Early in 2020, Benjamin finally jumped at an opportunity to conquer the peak, spurred on by a few whispered words from a friend Jon Cross, “Pentecost mission?” The middle of summer in North Queensland is a less than ideal time to embark on outdoor feats of physical achievement, and the peak itself is certainly not for the fainthearted under any weather conditions, let alone the sweltering summer sun. Undeterred, Benjamin and Jon began planning their mission.
Researching on the internet, a number of climbers tales started to emerge and filled their aspirations with confidence that it might actually be possible. Jon and Benjamin picked a day with light winds and minimal chance of rain, taking no chances on a slippery slope they would discover to be much worse than a goat track, if not completely non-existent. Tough hiking shoes, protective pants and plenty of water would be critical for the “downright scramble” to the top, but it would be the heat that posed the toughest obstacle. Attempting to summit in the guts of summer was a decision they quickly came to regret.
An uninhabited island 20km from the Australian mainland, the only realistic way to reach Pentecost without a helicopter is by boat. Shute Harbour is the closest launching point, about a 3-hour return journey from the island. Assembling a crew of the right people is as important as the right gear in Benjamin’s opinion, settling on a squad of four for the epic undertaking. It was made up of Captain Jon Cross and Benjamin Crisp, along with Benjamin’s little brother Matty and local photographer and former ‘Sailing Yogi’, Ashleigh Bridget. Quite possibly the most stacked adventure squad in the Whitsundays, in Benjamin’s words.
Reaching Pentecost’s West-facing beach, Jon secured the vessel as the group scoped out a visual of their route. Only now did they realise the full extent of what they had thrown themselves into.
“This is a downright scramble. If you've never scaled a mountain before, maybe don't start with this one.”
Buzzing on adrenaline, Benjamin recalls running up the beach to Indian Head eager to begin, an excitement that was quickly dampened upon remembering the 14kg of camera gear and 4L of water he was about to haul up the monstrous hill. The climb was hot, hard and vertical, and given the choice of doing it all over again, Benjamin admits he would lose a few lenses and bring an extra water bottle, “too buggered at the top to even care about using them”. The climb took the crew around 4-5 hours round-trip to complete, but they made the summit to find an unbelievable view back down the Whitsundays, probably one of the best 360 degree views the Whitsundays has to offer.
It might have felt for a second like they were the first to ever summit the peak, but all their dreams of discovery were quickly humbled when the group discovered a Geocaching container at the top. It was filled with hand scrawled notes from other daring adventurers who had summited as far back as 1976, the most recent being a group of Hamilton Island staff nine years prior. For almost a decade the summit had remained in complete solitude without any visitors – a mind-blowing fact when you consider the island’s spectacular prominence within one of Australia’s most visited regions.

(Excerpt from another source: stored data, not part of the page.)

Lemma admitted_credit key r t evs :
  rule_wf finite r → finite (burst r) →
  (of_nat (admitted key r evs)
   <= credit r key t + accrual r (advanced t evs) + of_nat (length evs) * slack r)%Q.
Proof.
  revert r t. induction evs as [|ev evs IH]; intros r t Hr Hb; cbn [admitted advanced length].
  - rewrite accrual_0. change (of_nat 0) with 0%Q. unfold credit.
    assert (0 <= val (burst r))%Q by (apply val_nonneg; [done|apply Hr]).
    destruct (state r !! key) as [e|] eqn:E; [|lra].
    destruct (wf_buckets _ _ Hr key e E) as [T1 T2].
    pose proof (accrual_nonneg r (since t (last_refill e)) Hr).
    pose proof (val_nonneg (tokens e) (finite_le _ _ T1 T2 Hb) T1). lra.
  - pose proof (event_credit r key t ev Hr Hb) as He.
    destruct (event_rule key r ev Hr) as (Hr' & Hb' & Hrate').
    destruct (event key r ev) as [ok r']. cbn [snd] in *.
    specialize (IH r' (event_time ev) Hr'). rewrite Hb' in IH. specialize (IH Hb).
    assert (accrual r' (advanced (event_time ev) evs) == accrual r (advanced (event_time ev) evs))%Q
      as Ha by (unfold accrual; by rewrite Hrate').
    assert (slack r' == slack r)%Q as Hsl by (unfold slack; by rewrite Hb').
    rewrite Ha, Hsl in IH. rewrite of_nat_add, accrual_add.
    change (S (length evs)) with (1 + length evs)%nat. rewrite of_nat_add.
    assert (of_nat (if ok then 1 else 0) == admits ok)%Q as -> by (by destruct ok).
    change (of_nat 1) with 1%Q. lra.
Qed.

(** C27: the limiter enforces its rate: whatever checks of whatever keys and
    whatever sweeps reach a rule in whatever order, the requests of a new key
    admitted are at most the burst, the rate times the forward movement of
    the clock readings, and what the roundings of each event add: a few parts
    in 2^53 of the burst and of the rate. *)
Theorem admitted_rate r key t evs :
  rule_wf finite r → finite (burst r) → state r !! key = None →
  (of_nat (admitted key r evs)
   <= val (burst r)
      + (1 + eps) ^ 4 * (secs_q (advanced t evs) * val (rate_per_sec r))
      + of_nat (length evs) * (2 * eps * val (burst r) + (1 + eps) * eta))%Q.
Proof.
  intros Hr Hb Hn. pose proof (admitted_credit key r t evs Hr Hb) as H'.
  unfold credit, accrual, slack in H'. rewrite Hn in H'. eapply Qle_trans; [exact H'|].
  apply Qle_lteq. right. ring.
Qed.

(** Readings in order move forward by the time that elapses. *)
Fixpoint in_order (t : Instant) (evs : list Event) : Prop :=
  match evs with [] => True | ev :: evs' => t ≤ event_time ev ∧ in_order (event_time ev) evs' end.

Fixpoint final (t : Instant) (evs : list Event) : Instant :=
  match evs with [] => t | ev :: evs' => final (event_time ev) evs' end.

Lemma advanced_in_order t evs :
  in_order t evs → t ≤ final t evs ∧ advanced t evs = since (final t evs) t.
Proof.
  revert t. induction evs as [|ev evs IH]; intros t; cbn.
  - unfold since. lia.
  - intros [Ht Ho]. destruct (IH _ Ho) as [Hf ->]. unfold since. lia.
Qed.

End rate.

(** * Exact arithmetic *)

Definition secs_of (d : Duration) : Qc := Q2Qc (Z.of_N d # 1000000000).

#[local] Instance exact_f64 : F64 := {|
  f64 := Qc;
  f0 := 0%Qc;
  f1 := 1%Qc;
  fadd := Qcplus;
  fsub := Qcminus;
  fmul := Qcmult;
  fdiv := Qcdiv;
  fle x y := bool_decide (x ≤ y)%Qc;
  fmin x y := if decide (x ≤ y)%Qc then x else y;
  fmax x y := if decide (x ≤ y)%Qc then y else x;
  fceil_u32 x := Z.to_N (Z.min (Qceiling x) (Z.of_N u32_max));
  as_secs_f64 := secs_of;
|}.

(** Comparisons of canonical rationals, as linear arithmetic on rationals. *)
Ltac qc :=
  unfold Qcle, Qclt, secs_of in *;
  cbn [this Q2Qc Qcplus Qcminus Qcopp Qcmult] in *;
  rewrite ?Qred_correct in *; try (unfold Qeq, Qle in *; cbn in *; lia); try lra.

Lemma exact_laws : F64Laws (λ _, True).
Proof.
  split; cbn; intros; rewrite ?bool_decide_eq_true in *.
  - qc.
  - by etrans.
  - destruct (Qclt_le_dec x y) as [Hlt|Hle]; [left; by apply Qclt_le_weak|by right].
  - by apply Qcle_antisym.
  - qc.
  - qc.
  - qc.
  - ring.
  - rewrite <- (Qcmult_0_l r). by apply Qcmult_le_compat_r.
  - by apply Qcmult_le_compat_r.
  - ring.
  - split; qc.
  - by case_decide; case_bool_decide.
  - by apply Qc_is_canon.
  - qc.
  - done.
Qed.

(** The exact arithmetic errs by nothing. *)
Lemma exact_rounding : F64Rounding (λ _, True) this 0 0.
Proof.
  split; unfold upto; cbn; intros; rewrite ?bool_decide_eq_true in *; try done.
  - assert (y <= w)%Q as Hy by (apply H2; [done|]; apply bool_decide_eq_true, Qcle_refl).
    unfold Qcle in *. cbn in *. rewrite Qred_correct in *. lra.
  - unfold Qcle in *. cbn in *. rewrite Qred_correct in *. lra.
  - rewrite !Qred_correct. lra.
  - rewrite Qred_correct. unfold secs_q. lra.
Qed.

(** * Examples *)

Definition demo_rule : RateLimitRule :=
  new_rule "loc-0-rl-0" (Q2Qc 2) (Q2Qc 3) KClientIp.

Lemma demo_rule_wf : rule_wf (λ _, True) demo_rule.
Proof. split; cbn; done. Qed.

Definition demo_events : list Event :=
  [Check "192.0.2.1" 0; Check "192.0.2.2" 0; Check "192.0.2.1" 0; Sweep 0 0;
   Check "192.0.2.1" 0; Check "192.0.2.1" 0; Check "192.0.2.1" (from_secs 1)].

Example demo_admits : admitted "192.0.2.1" demo_rule demo_events = 4%nat.
Proof. vm_compute. reflexivity. Qed.

Lemma admitted_rate_witness :
  (of_nat 4 <= 3 + (1 + 0) ^ 4 * (secs_q (from_secs 1) * 2)
               + of_nat 7 * (2 * 0 * 3 + (1 + 0) * 0))%Q.
Proof.
  apply (admitted_rate (λ _, True) (F64Laws0 := exact_laws) this 0 0 (F64Rounding0 := exact_rounding)
    demo_rule "192.0.2.1" 0 demo_events demo_rule_wf I eq_refl).
Defined.

(** [check] reads the clock before it takes the lock, and [check_at] lets
    [last_refill] move back to an older reading: when threads take the lock
    out of the order of their readings, the same second is credited more than
    once.  Here the readings span ten seconds of a rule of one request a
    second with a burst of ten: thirty requests are admitted, not twenty. *)
Definition slow_rule : RateLimitRule := new_rule "loc-0-rl-0" (Q2Qc 1) (Q2Qc 10) KClientIp.

Definition late : list Event := repeat (Check "192.0.2.1" (from_secs 10)) 10.

Definition early : Event := Check "192.0.2.1" 0.

Lemma late_readings_credit_again :
  admitted "192.0.2.1" slow_rule (late ++ early :: late ++ early :: late) = 30%nat ∧
  admitted "192.0.2.1" slow_rule (early :: early :: late ++ late ++ late) = 12%nat.
Proof. vm_compute. done. Qed.

Lemma eviction_unobservable_witness :
  let r := (check_key demo_rule "192.0.2.1" 0).2 in
  let swept := (evict_idle_at r 1 (from_secs 600)).2 in
  (check_key swept "192.0.2.1" (from_secs 601)).1 = (check_key r "192.0.2.1" (from_secs 601)).1 ∧
  state (check_key swept "192.0.2.1" (from_secs 601)).2 !! "192.0.2.1" =
  state (check_key r "192.0.2.1" (from_secs 601)).2 !! "192.0.2.1".
Proof.
  apply (eviction_unobservable (λ _, True) (F64Laws0 := exact_laws)
    (check_key demo_rule "192.0.2.1" 0).2 1 (from_secs 600) "192.0.2.1" (from_secs 601)).
  - apply (check_key_wf (λ _, True) (F64Laws0 := exact_laws)). exact demo_rule_wf.
  - vm_compute. discriminate.
Defined.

High on the ecstasy of making the top, the group hadn't yet realised that the toughest part was still to come. Legs jelly, exhausted from the climb, they began their descent back to the beach in the heat of the midday sun. The crew reached the base of the mountain several hours later, ticking off a feat they had all dreamed of for years and knew they may never have the chance to do again.

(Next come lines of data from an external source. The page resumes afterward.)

(* ===== verification/Matcher.v ===== *)
(** Request matchers of a location ([src/matcher.rs]) and their compilation
    from the configuration ([src/router.rs], [compile_predicates]). *)
From S2P Require Import Prelude RustStr Http Template.

Module Matcher.

Section matcher.
Context `{Http} `{Regex}.

(** What routing reads of a request. *)
Record Request := {
  rq_method : string;
  rq_path : string;
  rq_query : option string;
  rq_headers : header_map;
}.

Inductive HeaderMatch :=
  | Exact (want : string)
  | ReMatch (re : regex).

Inductive MatchPredicate :=
  | MMethod (methods : list string)
  | MHeader (name : HeaderName) (values : list HeaderMatch)
  | MHeaderAbsent (name : HeaderName)
  | MQuery (name : string) (values : list string)
  | MPath (patterns : list regex)
  | MNot (inner : list MatchPredicate).

(** The loop over the pairs of a query string: the first pair with the name
    decides. *)
Fixpoint query_matches (name : string) (values : list string) (pairs : list string) : bool :=
  match pairs with
  | [] => false
  | kv :: pairs' =>
      let parts := splitn 2 "=" kv in
      let k := default "" (parts !! 0%nat) in
      let v := default "" (parts !! 1%nat) in
      if String.eqb k name then existsb (λ w, String.eqb w v) values
      else query_matches name values pairs'
  end.

Fixpoint predicate_matches (p : MatchPredicate) (req : Request) : bool :=
  match p with
  | MMethod methods => existsb (λ m, String.eqb m (rq_method req)) methods
  | MHeader name values =>
      match hm_get (rq_headers req) name with
      | Some v =>
          match hv_to_str v with
          | Some s => existsb (λ m, match m with
                                    | Exact want => String.eqb want s
                                    | ReMatch re => regex_is_match re s
                                    end) values
          | None => false
          end
      | None => false
      end
  | MHeaderAbsent name => negb (hm_contains_key (rq_headers req) name)
  | MQuery name values =>
      match rq_query req with
      | Some q => query_matches name values (split "&" q)
      | None => false
      end
  | MPath patterns => existsb (λ re, regex_is_match re (rq_path req)) patterns
  | MNot inner =>
      negb ((fix all (ps : list MatchPredicate) : bool :=
               match ps with
               | [] => true
               | p :: ps' => predicate_matches p req && all ps'
               end) inner)
  end.

(** [Matcher::matches]. *)
Definition matches (m : list MatchPredicate) (req : Request) : bool :=
  forallb (λ p, predicate_matches p req) m.

(** * Compilation *)

Inductive MatchPredicateConfig :=
  | CMethod (methods : list string)
  | CHeader (name : string) (values : list string)
  | CHeaderAbsent (name : string)
  | CQuery (name : string) (values : list string)
  | CPath (patterns : list string)
  | CNot (inner : list MatchPredicateConfig).

(** [Method::from_bytes] of the [http] crate is the parameter. *)
Context (method_from_bytes : string → option string).

Definition compile_header_value (v : string) : Result HeaderMatch :=
  match strip_prefix "~" v with
  | Some re => re ← ok_or (regex_new re) "matcher invalid regex"; Ok (ReMatch re)
  | None => Ok (Exact v)
  end.

Fixpoint compile_predicate (c : MatchPredicateConfig) : Result MatchPredicate :=
  match c with
  | CMethod methods =>
      parsed ← try_map (λ m, ok_or (method_from_bytes m) "matcher invalid method") methods;
      Ok (MMethod parsed)
  | CHeader name values =>
      h ← ok_or (hn_from_bytes name) "matcher invalid header name";
      compiled ← try_map compile_header_value values;
      Ok (MHeader h compiled)
  | CHeaderAbsent name =>
      h ← ok_or (hn_from_bytes name) "matcher invalid header name";
      Ok (MHeaderAbsent h)
  | CQuery name values => Ok (MQuery name values)
  | CPath patterns =>
      compiled ← try_map (λ p, ok_or (regex_new p) "matcher invalid path regex") patterns;
      Ok (MPath compiled)
  | CNot inner =>
      compiled ← (fix all (cs : list MatchPredicateConfig) : Result (list MatchPredicate) :=
                    match cs with
                    | [] => Ok []
                    | c :: cs' => p ← compile_predicate c; ps ← all cs'; Ok (p :: ps)
                    end) inner;
      Ok (MNot compiled)
  end.

Definition compile_predicates (cs : list MatchPredicateConfig) : Result (list MatchPredicate) :=
  try_map compile_predicate cs.

(** * Lemmas *)

Lemma matches_not inner req : predicate_matches (MNot inner) req = negb (matches inner req).
Proof. reflexivity. Qed.

(** A query predicate looks at the first parameter of its name only. *)
Lemma query_matches_first name values pairs :
  query_matches name values pairs = true ↔
  ∃ pre kv post, pairs = pre ++ kv :: post ∧
    Forall (λ q, default "" (splitn 2 "=" q !! 0%nat) ≠ name) pre ∧
    default "" (splitn 2 "=" kv !! 0%nat) = name ∧
    default "" (splitn 2 "=" kv !! 1%nat) ∈ values.
Proof.
  induction pairs as [|p pairs IH]; cbn [query_matches].
  { split; [done|]. intros ([|] & ? & ? & [=] & _). }
  destruct (String.eqb_spec (default "" (splitn 2 "=" p !! 0%nat)) name) as [E|E].
  - rewrite existsb_exists. split.
    + intros (w & Hin & ->%String.eqb_eq). exists [], p, pairs. split_and!; try done.
      by apply list_elem_of_In.
    + intros ([|q pre] & kv & post & [= <- Hp] & Hpre & Hn & Hv).
      * eexists. split; [by apply list_elem_of_In|by apply String.eqb_eq].
      * apply Forall_cons in Hpre as [Hq _]. done.
  - rewrite IH. split.
    + intros (pre & kv & post & -> & Hpre & Hn & Hv). exists (p :: pre), kv, post.
      split; [done|]. split; [by constructor|done].
    + intros ([|q pre] & kv & post & [= <- Hp] & Hpre & Hn & Hv); [done|].
      apply Forall_cons in Hpre as [_ Hpre]. eauto 10.
Qed.

End matcher.
End Matcher.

Quick to look to the next adventure, Benjamin tells me of other bucket-list locations around the islands that he is hoping to one day conquer. A very long list, he summarises it to three main spots: a peak on the other side of Apostle Bay which may possibly have the best view in the Whitsundays, sunset from a little white beach in a cave in Blue Pearl Bay and The Whitsunday Cairn at sunrise – a spot that he has conquered before, but in less-than-deal conditions.
Benjamin’s advice for those travelling to the region is to come for a while, double the length you were planning on staying, and get to know some of the locals. Everyone has a boat and for the right amount of fuel money, they’ll be keen to put it in the water.
“I came to work for six months and I've been here two years now. Travel is about immersion - if you take the pace off, you'll enjoy everywhere you go. Spend a night on the town, do one of the epic hikes on the mainland, watch the sunset at Cape Gloucester, you'll work it out.”